Reproduce the records below exactly, but only between the lines holding "(** C5, as stated, fails" and "- vm_compute. discriminate.", inclusive.

* **Dataset records**
★ ★ ★ ★ ★ ★ ★
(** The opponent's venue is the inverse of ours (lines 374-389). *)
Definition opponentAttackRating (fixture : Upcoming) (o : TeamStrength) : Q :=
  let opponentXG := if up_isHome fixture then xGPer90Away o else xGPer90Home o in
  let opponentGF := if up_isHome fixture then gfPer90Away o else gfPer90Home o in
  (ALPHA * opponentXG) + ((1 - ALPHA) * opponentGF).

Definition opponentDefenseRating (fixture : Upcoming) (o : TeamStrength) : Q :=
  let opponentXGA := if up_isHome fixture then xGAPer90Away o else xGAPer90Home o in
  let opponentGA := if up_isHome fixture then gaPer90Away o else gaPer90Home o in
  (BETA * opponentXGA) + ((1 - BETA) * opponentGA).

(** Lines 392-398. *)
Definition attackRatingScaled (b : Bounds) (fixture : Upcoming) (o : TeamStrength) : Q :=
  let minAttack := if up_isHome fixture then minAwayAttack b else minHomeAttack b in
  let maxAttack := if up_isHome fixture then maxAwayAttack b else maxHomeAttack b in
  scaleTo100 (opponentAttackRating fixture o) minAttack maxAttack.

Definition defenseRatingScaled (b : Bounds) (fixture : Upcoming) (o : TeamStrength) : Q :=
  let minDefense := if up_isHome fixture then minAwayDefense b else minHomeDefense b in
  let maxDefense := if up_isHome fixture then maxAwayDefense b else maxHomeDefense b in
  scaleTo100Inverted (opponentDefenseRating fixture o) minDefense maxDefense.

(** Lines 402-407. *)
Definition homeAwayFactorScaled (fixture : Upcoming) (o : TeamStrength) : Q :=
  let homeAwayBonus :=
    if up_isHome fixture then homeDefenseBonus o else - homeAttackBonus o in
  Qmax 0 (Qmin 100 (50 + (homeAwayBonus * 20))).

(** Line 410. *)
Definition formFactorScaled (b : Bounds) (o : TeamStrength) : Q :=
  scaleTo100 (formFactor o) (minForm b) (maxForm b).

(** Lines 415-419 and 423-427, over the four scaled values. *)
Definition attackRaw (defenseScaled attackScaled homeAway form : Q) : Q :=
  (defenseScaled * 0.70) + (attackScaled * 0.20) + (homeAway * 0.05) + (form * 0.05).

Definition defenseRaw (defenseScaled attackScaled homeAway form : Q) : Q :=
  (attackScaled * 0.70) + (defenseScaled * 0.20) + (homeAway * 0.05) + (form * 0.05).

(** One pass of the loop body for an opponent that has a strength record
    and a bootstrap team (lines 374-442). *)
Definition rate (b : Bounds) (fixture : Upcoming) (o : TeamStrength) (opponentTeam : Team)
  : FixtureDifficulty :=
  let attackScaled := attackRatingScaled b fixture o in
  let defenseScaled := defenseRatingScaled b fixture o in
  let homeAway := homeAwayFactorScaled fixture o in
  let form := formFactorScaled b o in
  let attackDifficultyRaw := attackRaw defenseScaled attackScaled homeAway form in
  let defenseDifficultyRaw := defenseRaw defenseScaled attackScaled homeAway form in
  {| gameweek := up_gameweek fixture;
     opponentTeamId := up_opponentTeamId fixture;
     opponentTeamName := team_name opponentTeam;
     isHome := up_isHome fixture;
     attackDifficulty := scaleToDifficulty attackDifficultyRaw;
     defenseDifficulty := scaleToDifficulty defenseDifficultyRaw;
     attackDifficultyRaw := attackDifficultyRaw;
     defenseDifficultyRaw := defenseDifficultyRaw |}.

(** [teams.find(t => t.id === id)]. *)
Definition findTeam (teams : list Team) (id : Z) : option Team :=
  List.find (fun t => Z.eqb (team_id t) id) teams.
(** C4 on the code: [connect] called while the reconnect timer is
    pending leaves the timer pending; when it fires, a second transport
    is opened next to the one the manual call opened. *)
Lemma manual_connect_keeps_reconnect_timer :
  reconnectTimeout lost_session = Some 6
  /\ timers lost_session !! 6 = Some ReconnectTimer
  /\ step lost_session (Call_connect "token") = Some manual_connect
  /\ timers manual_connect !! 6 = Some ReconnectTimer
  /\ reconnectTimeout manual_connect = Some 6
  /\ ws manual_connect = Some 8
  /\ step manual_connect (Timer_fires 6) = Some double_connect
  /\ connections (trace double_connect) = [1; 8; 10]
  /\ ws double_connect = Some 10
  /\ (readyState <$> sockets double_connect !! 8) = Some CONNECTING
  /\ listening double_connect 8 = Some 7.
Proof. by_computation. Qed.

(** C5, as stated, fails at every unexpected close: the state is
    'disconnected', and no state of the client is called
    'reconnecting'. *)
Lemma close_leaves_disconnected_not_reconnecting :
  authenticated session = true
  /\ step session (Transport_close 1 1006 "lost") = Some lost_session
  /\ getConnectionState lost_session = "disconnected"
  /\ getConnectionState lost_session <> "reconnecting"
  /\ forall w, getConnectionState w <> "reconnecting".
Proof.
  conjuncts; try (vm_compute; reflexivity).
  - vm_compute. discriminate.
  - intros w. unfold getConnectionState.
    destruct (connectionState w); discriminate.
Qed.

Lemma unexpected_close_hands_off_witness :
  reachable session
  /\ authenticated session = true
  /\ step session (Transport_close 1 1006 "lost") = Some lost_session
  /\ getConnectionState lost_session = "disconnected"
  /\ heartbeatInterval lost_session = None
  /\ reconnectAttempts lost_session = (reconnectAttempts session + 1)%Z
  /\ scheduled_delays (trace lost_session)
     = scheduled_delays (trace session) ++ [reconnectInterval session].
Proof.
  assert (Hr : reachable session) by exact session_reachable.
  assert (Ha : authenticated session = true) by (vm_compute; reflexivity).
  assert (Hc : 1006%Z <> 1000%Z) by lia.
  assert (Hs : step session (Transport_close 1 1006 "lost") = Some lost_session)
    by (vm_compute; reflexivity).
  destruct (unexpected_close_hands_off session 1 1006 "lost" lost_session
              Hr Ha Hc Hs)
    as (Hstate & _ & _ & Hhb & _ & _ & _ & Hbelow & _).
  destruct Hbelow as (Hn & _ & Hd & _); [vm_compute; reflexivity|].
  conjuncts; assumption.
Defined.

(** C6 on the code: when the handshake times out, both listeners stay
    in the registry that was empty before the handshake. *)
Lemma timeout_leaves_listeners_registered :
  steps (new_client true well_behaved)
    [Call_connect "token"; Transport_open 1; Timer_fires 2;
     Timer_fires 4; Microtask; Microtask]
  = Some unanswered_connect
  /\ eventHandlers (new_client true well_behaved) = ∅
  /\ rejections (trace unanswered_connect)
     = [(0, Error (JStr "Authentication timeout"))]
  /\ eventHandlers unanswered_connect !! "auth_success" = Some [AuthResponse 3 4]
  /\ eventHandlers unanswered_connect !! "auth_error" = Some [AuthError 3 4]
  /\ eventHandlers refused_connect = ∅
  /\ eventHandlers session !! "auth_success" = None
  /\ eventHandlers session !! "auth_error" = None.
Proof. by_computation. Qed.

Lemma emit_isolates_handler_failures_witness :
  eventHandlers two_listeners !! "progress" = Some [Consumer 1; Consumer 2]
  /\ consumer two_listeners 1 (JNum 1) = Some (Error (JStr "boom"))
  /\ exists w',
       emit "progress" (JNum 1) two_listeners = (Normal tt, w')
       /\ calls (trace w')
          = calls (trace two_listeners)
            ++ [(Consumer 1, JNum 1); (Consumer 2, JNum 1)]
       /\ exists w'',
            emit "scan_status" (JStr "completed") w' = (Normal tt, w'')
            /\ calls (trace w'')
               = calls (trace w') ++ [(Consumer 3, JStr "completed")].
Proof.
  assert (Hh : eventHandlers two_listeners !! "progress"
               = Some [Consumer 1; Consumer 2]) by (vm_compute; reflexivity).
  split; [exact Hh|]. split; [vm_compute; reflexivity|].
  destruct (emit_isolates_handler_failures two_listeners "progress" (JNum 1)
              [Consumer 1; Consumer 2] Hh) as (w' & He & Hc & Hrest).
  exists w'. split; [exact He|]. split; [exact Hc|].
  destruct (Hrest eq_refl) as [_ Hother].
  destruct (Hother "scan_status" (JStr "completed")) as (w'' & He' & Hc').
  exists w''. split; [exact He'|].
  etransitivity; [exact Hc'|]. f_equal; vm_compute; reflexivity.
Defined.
★ ★ ★ ★ ★ ★ ★
* **Answer area**
(** C5, as stated, fails at every unexpected close: the state is
    'disconnected', and no state of the client is called
    'reconnecting'. *)
Lemma close_leaves_disconnected_not_reconnecting :
  authenticated session = true
  /\ step session (Transport_close 1 1006 "lost") = Some lost_session
  /\ getConnectionState lost_session = "disconnected"
  /\ getConnectionState lost_session <> "reconnecting"
  /\ forall w, getConnectionState w <> "reconnecting".
Proof.
  conjuncts; try (vm_compute; reflexivity).
  - vm_compute. discriminate.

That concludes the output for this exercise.